▶ [WHAT TO DO] Nothing outside the stretch is wanted. Repeat exactly the lines of the listing below from the one that contains "intros Hi. simpl." through the one that contains "Lemma pop_step_32 (d", both ends included.

▶ [DATASET]
============================================================
(* ===== verification/Session.v ===== *)
(** * Sequences of register operations

    The runner calls the methods of [Registers] and [StackRegister] one
    after another between emulation steps, and treats an error as fatal to
    the step (spec sections 5 and 7): it propagates it with [?].  [Op] names
    the methods, [exec] runs one on the [Unicorn] context, [run] runs a
    list and stops at the first error, and [targets_sp] names the calls
    that may change the SP.  The theorems show that a sequence of calls
    that does not target the SP leaves it unchanged, and that loops of
    pushes (and of pops on a 64-bit engine) terminate with [EXCEPTION] at
    a bound computed from SP while pops on a 32-bit engine never stop. *)

From Stdlib Require Import List.
From S2P Require Import Prelude CheckedArith Engine RegisterInfo Registers StackRegister Equiv.
Import ListNotations.

(** The methods of the two traits, as calls. *)
Inductive Op : Type :=
| Read (r : Z)
| Write (r v : Z)
| Pc
| SetPc (v : Z)
| Sp
| SetSp (v : Z)
| IncrSp (d : Z).

(** What a call returns: a [u64] or [()]. *)
Inductive Outcome : Type :=
| Value (x : Z)
| Done.

Section Session.
Context {U : Type} `{Engine U}.
Local Open Scope omo_scope.

Definition exec (o : Op) : StM (Unicorn U Data) uc_error Outcome :=
  match o with
  | Read r => st_ref (fun u => res_map Value (unicorn_read u r))
  | Write r v => st_map (fun _ => Done) (unicorn_write r v)
  | Pc => st_ref (fun u => res_map Value (unicorn_pc u))
  | SetPc v => st_map (fun _ => Done) (unicorn_set_pc v)
  | Sp => st_ref (fun u => res_map Value (unicorn_sp u))
  | SetSp v => st_map (fun _ => Done) (unicorn_set_sp v)
  | IncrSp d => st_map Value (incr_sp d)
  end.

(** The calls in order, each with [?]: the first error ends the sequence. *)
Fixpoint run (ops : list Op) : StM (Unicorn U Data) uc_error (list Outcome) :=
  match ops with
  | [] => st_ret []
  | o :: os =>
      do x <- exec o ;
      do xs <- run os ;
      st_ret (x :: xs)
  end.

(** The calls that may change the register named by [spid]: a raw write
    of that id, [set_pc] when the PC id [pcid] is the same id, and the two
    SP setters. *)
Definition targets_sp (spid pcid : Z) (o : Op) : bool :=
  match o with
  | Write r _ => bool_decide (r = spid)
  | SetPc _ => bool_decide (pcid = spid)
  | SetSp _ | IncrSp _ => true
  | Read _ | Pc | Sp => false
  end.
End Session.

Section SessionProofs.
Context {U : Type} `{EngineLaws U}.
Local Open Scope omo_scope.

(** A call ends in the context it started from, or in one a register
    write produced. *)
Lemma exec_state (o : Op) (u u' : Unicorn U Data) res :
  exec o u = (u', res) ->
  u' = u \/ exists (r v : Z) res', unicorn_write r v u = (u', res').
Proof.
  destruct o as [r | r v | | v | | v | d]; simpl;
    try (intros [= <- _]; now left).
  - destruct (unicorn_write r v u) as [u'' r'] eqn:Hw. intros Heq. inversion Heq; subst. eauto.
  - destruct (unicorn_set_pc v u) as [u'' r'] eqn:Hw. intros Heq. inversion Heq; subst. eauto.
  - destruct (unicorn_set_sp v u) as [u'' r'] eqn:Hw. intros Heq. inversion Heq; subst. eauto.
  - destruct (incr_sp d u) as [u'' r'] eqn:Hi. intros Heq. inversion Heq; subst.
    destruct (incr_sp_state _ _ _ _ Hi) as [-> | (n & r'' & Hw)]; eauto.
Qed.

Lemma exec_preserves_inv (dt : Data) (o : Op) (u u' : Unicorn U Data) res :
  unicorn_inv dt u -> exec o u = (u', res) -> unicorn_inv dt u'.
Proof.
  intros Hinv Hx. destruct (exec_state _ _ _ _ Hx) as [-> | (r & v & r' & Hw)].
  - exact Hinv.
  - exact (write_preserves_inv _ _ _ _ _ _ Hinv Hw).
Qed.

(** A write of one id leaves the user data and the read of every other
    id as they were, whether it succeeds or fails. *)
Lemma write_frame (r r' v : Z) (u u' : Unicorn U Data) res :
  unicorn_write r v u = (u', res) -> r' <> r ->
  data u' = data u /\ uc_reg_read (inner u') r' = uc_reg_read (inner u) r'.
Proof.
  intros Hw Hne. destruct (write_spec _ _ _ _ _ Hw) as (_ & Hd & Hread).
  split; [exact Hd |]. rewrite Hread. by rewrite decide_False.
Qed.

(** A call that does not target the SP leaves [sp] and the user data
    unchanged. *)
Lemma exec_sp_frame (o : Op) (u u' : Unicorn U Data) res :
  let info := register_info (data u) in
  targets_sp (RegisterInfo.sp info) (RegisterInfo.pc info) o = false ->
  exec o u = (u', res) ->
  data u' = data u /\ unicorn_sp u' = unicorn_sp u.
Proof.
  intros info Ht. unfold unicorn_sp, unicorn_read, reg_read, get_data.
  destruct o as [r | r v | | v | | v | d]; simpl in Ht |- *;
    try (intros [= <- _]; auto); try discriminate.
  - destruct (unicorn_write r v u) as [u1 r1] eqn:Hw. intros [= <- _].
    apply bool_decide_eq_false in Ht.
    destruct (write_frame _ _ _ _ _ _ Hw (not_eq_sym Ht)) as [-> Hr]. auto.
  - destruct (unicorn_set_pc v u) as [u1 r1] eqn:Hw. intros [= <- _].
    apply bool_decide_eq_false in Ht.
    destruct (write_frame _ _ _ _ _ _ Hw (not_eq_sym Ht)) as [-> Hr]. auto.
Qed.

(** A push ([incr_sp] with a negative delta) that stays at or above 0
    lands exactly on [s + d] on an engine of either width: the value is
    below the old SP, so narrowing to the register width keeps it. *)
Lemma push_fits (d s : Z) (u : Unicorn U Data) :
  reg_wf (inner u) = true -> - 2 ^ 63 <= d < 0 -> unicorn_sp u = Ok s -> 0 <= s + d ->
  exists u', incr_sp d u = (u', Ok (s + d)) /\ unicorn_sp u' = Ok (s + d) /\
             reg_wf (inner u') = true.
Proof.
  intros Hwf Hd Hsp Hnn. pose proof pow_reg_width_le. pose proof reg_width_nonneg.
  pose proof (uc_read_range (inner u) _ s Hwf Hsp) as Hr.
  destruct (unicorn_incr_sp_fits d s u Hwf ltac:(lia) Hsp ltac:(lia)) as (u' & Hi & Hs').
  destruct (incr_sp_ok_updates _ _ _ _ Hi) as [_ Hwf'].
  rewrite low_bits_small in Hs' by lia. eauto.
Qed.

(** A call of [incr_sp] at the head of a run: an overflow ends the run
    at once, with the context unchanged ... *)
Lemma run_incr_sp_overflow (d s : Z) (os : list Op) (u : Unicorn U Data) :
  reg_wf (inner u) = true -> - 2 ^ 63 <= d < 2 ^ 63 -> unicorn_sp u = Ok s ->
  s + d < 0 \/ 2 ^ 64 <= s + d ->
  run (IncrSp d :: os) u = (u, Err EXCEPTION).
Proof.
  intros Hwf Hd Hsp Hov.
  assert (incr_sp d u = (u, Err EXCEPTION)) as Hi
    by (apply (incr_sp_overflow d s u);
        [exact Hd | exact Hsp | exact (unicorn_sp_range _ _ Hwf Hsp) | exact Hov]).
  simpl. rewrite Hi. reflexivity.
Qed.

(** ... and a success is followed by the run of the rest. *)
Lemma run_incr_sp_ok (d n : Z) (os : list Op) (u u1 : Unicorn U Data) :
  incr_sp d u = (u1, Ok n) ->
  run (IncrSp d :: os) u = (fst (run os u1), res_map (cons (Value n)) (snd (run os u1))).
Proof.
  intros Hi. simpl. rewrite Hi. simpl. destruct (run os u1) as [u2 [xs | e]]; reflexivity.
Qed.

(** A pop ([incr_sp] with [0 <= d]) on a 32-bit engine: it succeeds, and
    SP holds the sum modulo [2^32]. *)
Lemma pop_step_32 (d s : Z) (u : Unicorn U Data) :
  reg_width = 32 -> reg_wf (inner u) = true -> 0 <= d < 2 ^ 63 -> unicorn_sp u = Ok s ->
  exists u', incr_sp d u = (u', Ok (s + d)) /\ unicorn_sp u' = Ok ((s + d) mod 2 ^ 32) /\
             reg_wf (inner u') = true.
Proof.
  intros Hw32 Hwf Hd Hsp.
  pose proof (uc_read_range (inner u) _ s Hwf Hsp) as Hr. rewrite Hw32 in Hr.
  destruct (unicorn_incr_sp_fits d s u Hwf ltac:(lia) Hsp ltac:(lia)) as (u' & Hi & Hs').
  destruct (incr_sp_ok_updates _ _ _ _ Hi) as [_ Hwf'].
  rewrite low_bits_mod, Hw32 in Hs' by (rewrite Hw32; lia). eauto.
Qed.

(** Termination of a push loop: a caller that repeats [incr_sp d] with
    [d < 0] (the measure is the SP value, bounded below by 0) is stopped by
    [EXCEPTION] within [n] calls whenever [s < n * |d|]; it never wraps
    below 0.  The failing call leaves the SP at [s mod |d|], after exactly
    [s / |d|] successful pushes. *)
Theorem push_loop_stops (d s : Z) (n : nat) (u : Unicorn U Data) :
  reg_wf (inner u) = true -> - 2 ^ 63 <= d < 0 -> unicorn_sp u = Ok s ->
  s < Z.of_nat n * - d ->
  exists u', run (repeat (IncrSp d) n) u = (u', Err EXCEPTION) /\
             unicorn_sp u' = Ok (s mod - d).
Proof.
  revert s u. induction n as [| k IH]; intros s u Hwf Hd Hsp Hlt.
  - pose proof (unicorn_sp_range _ _ Hwf Hsp). lia.
  - pose proof (unicorn_sp_range _ _ Hwf Hsp) as Hr. simpl repeat.
    destruct (Z.ltb_spec (s + d) 0) as [Hneg | Hnn].
    + rewrite (run_incr_sp_overflow d s) by (auto || lia).
      exists u. rewrite Z.mod_small by lia. auto.
    + destruct (push_fits d s u Hwf Hd Hsp Hnn) as (u1 & Hi & Hs1 & Hwf1).
      rewrite (run_incr_sp_ok _ _ _ _ _ Hi). rewrite Nat2Z.inj_succ in Hlt.
      destruct (IH (s + d) u1 Hwf1 Hd Hs1 ltac:(nia)) as (u' & -> & Hs').
      exists u'. split; [reflexivity |]. rewrite Hs'.
      replace (s + d) with (s + (-1) * - d) by ring. by rewrite Z_mod_plus_full.
Qed.

(** Termination of a pop loop on a 64-bit engine: repeating [incr_sp d]
    with [0 < d] is stopped by [EXCEPTION] within [n] calls whenever
    [2^64 <= s + n * d]; SP never wraps past [u64::MAX], and the failing
    call leaves it at the last value within [d] of the top,
    [u64::MAX - (u64::MAX - s) mod d]. *)
Theorem pop_loop_stops_64 (d s : Z) (n : nat) (u : Unicorn U Data) :
  reg_width = 64 -> reg_wf (inner u) = true -> 0 < d < 2 ^ 63 -> unicorn_sp u = Ok s ->
  2 ^ 64 <= s + Z.of_nat n * d ->
  exists u', run (repeat (IncrSp d) n) u = (u', Err EXCEPTION) /\
             unicorn_sp u' = Ok (u64_max - (u64_max - s) mod d).
Proof.
  unfold u64_max. revert s u. induction n as [| k IH]; intros s u Hw64 Hwf Hd Hsp Hlt.
  - pose proof (unicorn_sp_range _ _ Hwf Hsp). lia.
  - pose proof (unicorn_sp_range _ _ Hwf Hsp) as Hr. simpl repeat.
    destruct (Z.leb_spec (2 ^ 64) (s + d)) as [Hov | Hin].
    + rewrite (run_incr_sp_overflow d s) by (auto || lia).
      exists u. rewrite Z.mod_small by lia. split; [reflexivity | rewrite Hsp; f_equal; lia].
    + destruct (incr_sp_fits_64 d s u Hw64 Hwf ltac:(lia) Hsp ltac:(lia))
        as (u1 & Hi & Hup & Hwf1).
      rewrite (run_incr_sp_ok _ _ _ _ _ Hi). rewrite Nat2Z.inj_succ in Hlt.
      destruct (IH (s + d) u1 Hw64 Hwf1 Hd (sp_updated_sp _ _ _ Hup) ltac:(nia))
        as (u' & -> & Hs').
      exists u'. split; [reflexivity |]. rewrite Hs'.
      replace (2 ^ 64 - 1 - (s + d)) with (2 ^ 64 - 1 - s + (-1) * d) by ring.
      by rewrite Z_mod_plus_full.
Qed.

(** A pop loop on a 32-bit engine never stops: every one of [n] calls of
    [incr_sp d] with [0 <= d] succeeds, and SP ends at [s + n * d] modulo
    [2^32], however far that is past the top of the address space. *)
Theorem pop_loop_wraps_32 (d s : Z) (n : nat) (u : Unicorn U Data) :
  reg_width = 32 -> reg_wf (inner u) = true -> 0 <= d < 2 ^ 63 -> unicorn_sp u = Ok s ->
  exists u' xs, run (repeat (IncrSp d) n) u = (u', Ok xs) /\
                unicorn_sp u' = Ok ((s + Z.of_nat n * d) mod 2 ^ 32).
Proof.
  revert s u. induction n as [| k IH]; intros s u Hw32 Hwf Hd Hsp.
  - pose proof (uc_read_range (inner u) _ s Hwf Hsp) as Hr. rewrite Hw32 in Hr.
    exists u, []. rewrite Z.mod_small by lia. split; [reflexivity | rewrite Hsp; f_equal; lia].
  - simpl repeat. destruct (pop_step_32 d s u Hw32 Hwf Hd Hsp) as (u1 & Hi & Hs1 & Hwf1).
    rewrite (run_incr_sp_ok _ _ _ _ _ Hi).
    destruct (IH _ u1 Hw32 Hwf1 Hd Hs1) as (u' & xs & -> & Hs').
    exists u', (Value (s + d) :: xs). split; [reflexivity |]. rewrite Hs', Z.add_mod_idemp_l by lia.
    f_equal. f_equal. lia.
Qed.

(** SP frame over a session: a sequence of calls none of which targets
    the SP (no raw write of the SP id, no [set_sp] or [incr_sp], and no
    [set_pc] unless the PC id differs from the SP id) ends, successfully or
    at its first error, in a context where [sp] reads what it read at the
    start. *)
Theorem run_sp_frame (ops : list Op) (u : Unicorn U Data) :
  forallb (fun o => negb (targets_sp (RegisterInfo.sp (register_info (data u)))
                                     (RegisterInfo.pc (register_info (data u))) o)) ops = true ->
  unicorn_sp (fst (run ops u)) = unicorn_sp u.
Proof.
  revert u. induction ops as [| o os IH]; intros u Hops; [reflexivity |].
  simpl in Hops. apply andb_true_iff in Hops as [Ho Hos]. apply negb_true_iff in Ho.
  simpl. destruct (exec o u) as [u1 r1] eqn:Hx.
  destruct (exec_sp_frame _ _ _ _ Ho Hx) as [Hd Hsp].
  destruct r1 as [x | e]; [| exact Hsp].
  rewrite <- Hd in Hos. specialize (IH u1 Hos).
  destruct (run os u1) as [u2 [xs | e]]; simpl in IH |- *; congruence.
Qed.
End SessionProofs.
============================================================
▶ [EXERCISE RESULT]
  intros Hi. simpl. rewrite Hi. simpl. destruct (run os u1) as [u2 [xs | e]]; reflexivity.
Qed.

(** A pop ([incr_sp] with [0 <= d]) on a 32-bit engine: it succeeds, and
    SP holds the sum modulo [2^32]. *)
Lemma pop_step_32 (d s : Z) (u : Unicorn U Data) :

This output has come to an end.